Beneath this task are records; state how many of their lines hold the word "Lemma", and nothing else.

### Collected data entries
[Start of Attachment]

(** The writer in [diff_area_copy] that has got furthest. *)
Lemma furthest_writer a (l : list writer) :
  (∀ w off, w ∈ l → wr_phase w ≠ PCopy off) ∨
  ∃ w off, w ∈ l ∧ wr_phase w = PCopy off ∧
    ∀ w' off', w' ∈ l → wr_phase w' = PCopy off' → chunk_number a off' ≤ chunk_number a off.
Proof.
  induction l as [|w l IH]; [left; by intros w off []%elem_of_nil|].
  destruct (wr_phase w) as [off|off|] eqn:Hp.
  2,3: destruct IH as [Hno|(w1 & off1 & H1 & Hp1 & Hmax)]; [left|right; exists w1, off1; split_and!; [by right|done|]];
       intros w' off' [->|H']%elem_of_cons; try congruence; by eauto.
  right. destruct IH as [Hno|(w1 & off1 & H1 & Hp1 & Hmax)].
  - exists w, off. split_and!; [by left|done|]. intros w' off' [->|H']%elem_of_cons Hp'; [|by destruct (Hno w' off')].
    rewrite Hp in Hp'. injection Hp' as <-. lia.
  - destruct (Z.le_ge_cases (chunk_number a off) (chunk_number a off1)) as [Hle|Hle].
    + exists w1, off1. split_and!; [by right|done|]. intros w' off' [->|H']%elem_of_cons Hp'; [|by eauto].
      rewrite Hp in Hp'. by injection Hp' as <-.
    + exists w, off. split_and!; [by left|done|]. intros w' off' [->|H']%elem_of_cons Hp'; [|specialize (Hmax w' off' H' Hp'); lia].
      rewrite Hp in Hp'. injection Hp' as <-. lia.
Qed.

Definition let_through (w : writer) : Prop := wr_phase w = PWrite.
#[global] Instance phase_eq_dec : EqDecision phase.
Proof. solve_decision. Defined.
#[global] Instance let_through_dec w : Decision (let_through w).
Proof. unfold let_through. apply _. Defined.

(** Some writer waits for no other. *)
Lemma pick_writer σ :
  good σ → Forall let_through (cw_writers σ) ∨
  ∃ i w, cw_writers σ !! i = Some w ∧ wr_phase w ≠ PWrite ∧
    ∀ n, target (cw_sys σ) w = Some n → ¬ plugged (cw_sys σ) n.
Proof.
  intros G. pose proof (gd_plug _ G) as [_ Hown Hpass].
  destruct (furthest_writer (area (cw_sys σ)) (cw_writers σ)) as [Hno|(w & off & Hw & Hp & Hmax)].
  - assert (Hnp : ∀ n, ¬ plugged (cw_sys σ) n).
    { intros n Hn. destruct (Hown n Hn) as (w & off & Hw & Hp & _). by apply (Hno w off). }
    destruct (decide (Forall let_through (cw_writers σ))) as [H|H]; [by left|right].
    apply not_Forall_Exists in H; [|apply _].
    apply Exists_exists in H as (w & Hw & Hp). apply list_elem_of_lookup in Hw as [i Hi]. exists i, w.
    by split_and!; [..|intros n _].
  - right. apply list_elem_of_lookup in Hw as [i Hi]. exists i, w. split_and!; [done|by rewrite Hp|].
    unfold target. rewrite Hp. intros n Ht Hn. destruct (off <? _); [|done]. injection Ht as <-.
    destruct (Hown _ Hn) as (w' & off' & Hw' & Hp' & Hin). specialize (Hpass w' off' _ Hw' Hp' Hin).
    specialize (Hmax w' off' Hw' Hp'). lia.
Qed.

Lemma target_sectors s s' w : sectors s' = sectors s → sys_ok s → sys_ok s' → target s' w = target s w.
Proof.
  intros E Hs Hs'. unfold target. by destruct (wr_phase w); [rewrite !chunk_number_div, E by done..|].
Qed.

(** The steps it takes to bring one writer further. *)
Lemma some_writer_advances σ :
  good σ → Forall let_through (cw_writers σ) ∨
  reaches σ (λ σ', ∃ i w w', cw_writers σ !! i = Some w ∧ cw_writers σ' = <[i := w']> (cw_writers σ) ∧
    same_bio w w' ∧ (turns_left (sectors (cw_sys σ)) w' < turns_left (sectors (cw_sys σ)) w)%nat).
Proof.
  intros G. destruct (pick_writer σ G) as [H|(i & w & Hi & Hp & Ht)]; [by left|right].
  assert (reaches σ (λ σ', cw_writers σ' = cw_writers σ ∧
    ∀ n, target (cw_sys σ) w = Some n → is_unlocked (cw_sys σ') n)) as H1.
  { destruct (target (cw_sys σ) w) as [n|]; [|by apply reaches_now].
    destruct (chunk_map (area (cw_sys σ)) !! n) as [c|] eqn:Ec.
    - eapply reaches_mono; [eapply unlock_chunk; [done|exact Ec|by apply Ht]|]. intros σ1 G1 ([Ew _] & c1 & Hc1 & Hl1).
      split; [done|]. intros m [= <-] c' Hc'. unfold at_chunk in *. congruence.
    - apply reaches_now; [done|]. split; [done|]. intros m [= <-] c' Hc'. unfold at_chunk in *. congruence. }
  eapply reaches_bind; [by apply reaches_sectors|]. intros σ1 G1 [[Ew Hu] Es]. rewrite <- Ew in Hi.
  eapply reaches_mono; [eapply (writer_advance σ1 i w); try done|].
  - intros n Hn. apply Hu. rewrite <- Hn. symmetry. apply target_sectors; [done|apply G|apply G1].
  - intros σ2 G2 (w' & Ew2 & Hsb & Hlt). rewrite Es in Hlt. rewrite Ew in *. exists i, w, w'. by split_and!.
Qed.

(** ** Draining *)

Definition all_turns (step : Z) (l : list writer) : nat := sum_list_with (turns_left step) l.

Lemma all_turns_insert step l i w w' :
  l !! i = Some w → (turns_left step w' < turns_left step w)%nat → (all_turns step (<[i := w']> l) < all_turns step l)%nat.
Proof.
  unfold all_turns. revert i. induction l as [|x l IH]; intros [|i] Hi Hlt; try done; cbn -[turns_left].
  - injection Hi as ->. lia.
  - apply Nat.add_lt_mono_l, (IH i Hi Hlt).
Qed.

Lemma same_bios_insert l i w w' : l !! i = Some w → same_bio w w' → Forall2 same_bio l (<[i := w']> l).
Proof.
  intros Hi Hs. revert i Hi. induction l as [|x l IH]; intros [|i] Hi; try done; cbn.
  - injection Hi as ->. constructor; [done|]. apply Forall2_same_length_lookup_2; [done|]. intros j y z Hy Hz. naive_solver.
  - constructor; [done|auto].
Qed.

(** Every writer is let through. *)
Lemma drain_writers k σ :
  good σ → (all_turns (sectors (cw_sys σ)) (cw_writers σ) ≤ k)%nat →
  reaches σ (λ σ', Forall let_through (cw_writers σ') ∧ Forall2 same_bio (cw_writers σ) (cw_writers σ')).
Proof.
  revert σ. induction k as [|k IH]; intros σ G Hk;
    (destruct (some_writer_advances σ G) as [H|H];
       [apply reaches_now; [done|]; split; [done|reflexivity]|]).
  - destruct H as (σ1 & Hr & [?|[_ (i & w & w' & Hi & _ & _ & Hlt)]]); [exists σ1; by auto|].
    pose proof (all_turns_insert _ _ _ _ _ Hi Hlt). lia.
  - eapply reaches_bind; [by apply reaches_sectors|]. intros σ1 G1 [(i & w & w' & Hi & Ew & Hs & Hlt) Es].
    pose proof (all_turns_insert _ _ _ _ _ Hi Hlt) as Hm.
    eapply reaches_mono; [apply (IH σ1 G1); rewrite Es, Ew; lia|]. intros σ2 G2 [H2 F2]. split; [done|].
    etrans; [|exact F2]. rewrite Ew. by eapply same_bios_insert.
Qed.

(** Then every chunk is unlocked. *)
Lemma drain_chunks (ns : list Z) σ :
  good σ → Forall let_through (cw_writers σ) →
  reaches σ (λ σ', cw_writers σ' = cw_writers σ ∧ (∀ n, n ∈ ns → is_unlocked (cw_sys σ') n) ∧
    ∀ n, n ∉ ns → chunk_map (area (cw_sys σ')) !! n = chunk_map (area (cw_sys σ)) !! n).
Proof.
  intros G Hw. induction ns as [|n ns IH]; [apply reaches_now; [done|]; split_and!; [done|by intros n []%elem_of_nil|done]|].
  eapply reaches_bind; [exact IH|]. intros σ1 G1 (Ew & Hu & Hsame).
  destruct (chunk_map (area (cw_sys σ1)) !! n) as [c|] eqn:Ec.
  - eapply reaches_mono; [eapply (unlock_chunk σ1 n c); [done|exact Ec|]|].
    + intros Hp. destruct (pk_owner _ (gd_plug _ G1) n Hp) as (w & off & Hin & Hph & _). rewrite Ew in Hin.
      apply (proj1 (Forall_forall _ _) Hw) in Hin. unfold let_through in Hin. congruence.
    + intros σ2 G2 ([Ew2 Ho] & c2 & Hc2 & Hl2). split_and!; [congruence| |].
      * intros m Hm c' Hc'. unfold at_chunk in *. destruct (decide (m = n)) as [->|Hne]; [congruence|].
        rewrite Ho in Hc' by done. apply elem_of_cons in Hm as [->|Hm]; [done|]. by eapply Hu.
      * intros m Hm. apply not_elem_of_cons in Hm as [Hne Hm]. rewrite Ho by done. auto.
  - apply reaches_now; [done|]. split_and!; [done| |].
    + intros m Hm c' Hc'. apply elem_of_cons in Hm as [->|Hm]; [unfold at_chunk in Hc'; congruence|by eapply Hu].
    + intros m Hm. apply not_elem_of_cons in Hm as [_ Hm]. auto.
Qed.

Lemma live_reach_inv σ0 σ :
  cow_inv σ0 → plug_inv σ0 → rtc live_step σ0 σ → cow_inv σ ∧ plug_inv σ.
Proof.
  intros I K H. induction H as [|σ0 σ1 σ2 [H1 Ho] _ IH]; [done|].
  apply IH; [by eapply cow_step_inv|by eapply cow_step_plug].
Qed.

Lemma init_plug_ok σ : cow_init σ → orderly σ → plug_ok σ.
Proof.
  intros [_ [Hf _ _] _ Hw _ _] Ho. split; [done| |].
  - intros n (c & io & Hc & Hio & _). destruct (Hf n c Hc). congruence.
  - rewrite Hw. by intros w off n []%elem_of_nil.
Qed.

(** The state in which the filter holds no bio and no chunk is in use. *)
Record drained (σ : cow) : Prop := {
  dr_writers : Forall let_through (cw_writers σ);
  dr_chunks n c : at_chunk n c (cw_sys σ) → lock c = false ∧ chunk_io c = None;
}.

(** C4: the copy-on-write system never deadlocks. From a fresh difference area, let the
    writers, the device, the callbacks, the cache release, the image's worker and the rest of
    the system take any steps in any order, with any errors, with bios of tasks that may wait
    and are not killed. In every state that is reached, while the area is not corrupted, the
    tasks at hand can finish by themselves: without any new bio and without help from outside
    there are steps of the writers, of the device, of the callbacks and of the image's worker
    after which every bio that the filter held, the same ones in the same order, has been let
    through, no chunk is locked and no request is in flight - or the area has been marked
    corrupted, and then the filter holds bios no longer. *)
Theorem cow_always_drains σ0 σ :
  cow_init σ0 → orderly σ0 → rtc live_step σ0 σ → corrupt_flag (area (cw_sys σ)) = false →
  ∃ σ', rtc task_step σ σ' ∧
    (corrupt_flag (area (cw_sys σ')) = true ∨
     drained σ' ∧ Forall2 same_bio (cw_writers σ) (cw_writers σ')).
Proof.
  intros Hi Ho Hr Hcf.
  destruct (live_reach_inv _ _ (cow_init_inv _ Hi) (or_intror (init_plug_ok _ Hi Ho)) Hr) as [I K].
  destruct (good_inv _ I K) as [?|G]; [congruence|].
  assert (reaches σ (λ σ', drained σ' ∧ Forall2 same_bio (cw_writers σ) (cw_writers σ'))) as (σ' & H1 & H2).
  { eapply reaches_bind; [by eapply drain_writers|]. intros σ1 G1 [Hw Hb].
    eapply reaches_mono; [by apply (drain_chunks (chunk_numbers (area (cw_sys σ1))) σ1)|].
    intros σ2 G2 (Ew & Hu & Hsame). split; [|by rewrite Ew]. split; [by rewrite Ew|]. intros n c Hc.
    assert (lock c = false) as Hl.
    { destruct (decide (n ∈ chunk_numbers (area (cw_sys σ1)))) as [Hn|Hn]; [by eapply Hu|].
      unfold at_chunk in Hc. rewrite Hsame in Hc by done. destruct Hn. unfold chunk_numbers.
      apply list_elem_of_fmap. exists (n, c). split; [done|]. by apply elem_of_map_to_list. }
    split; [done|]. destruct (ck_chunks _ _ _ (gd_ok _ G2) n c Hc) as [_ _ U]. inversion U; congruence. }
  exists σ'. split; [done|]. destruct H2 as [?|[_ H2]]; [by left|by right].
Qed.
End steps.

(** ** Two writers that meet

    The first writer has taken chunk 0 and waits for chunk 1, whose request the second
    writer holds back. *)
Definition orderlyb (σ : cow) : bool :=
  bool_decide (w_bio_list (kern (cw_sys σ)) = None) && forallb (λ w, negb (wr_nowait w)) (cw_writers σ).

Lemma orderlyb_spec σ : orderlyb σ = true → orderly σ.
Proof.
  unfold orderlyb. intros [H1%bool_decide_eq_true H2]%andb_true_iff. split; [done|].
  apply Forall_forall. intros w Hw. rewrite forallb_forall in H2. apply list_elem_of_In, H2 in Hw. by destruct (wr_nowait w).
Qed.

[End of Attachment]

### TASK OUTPUT
11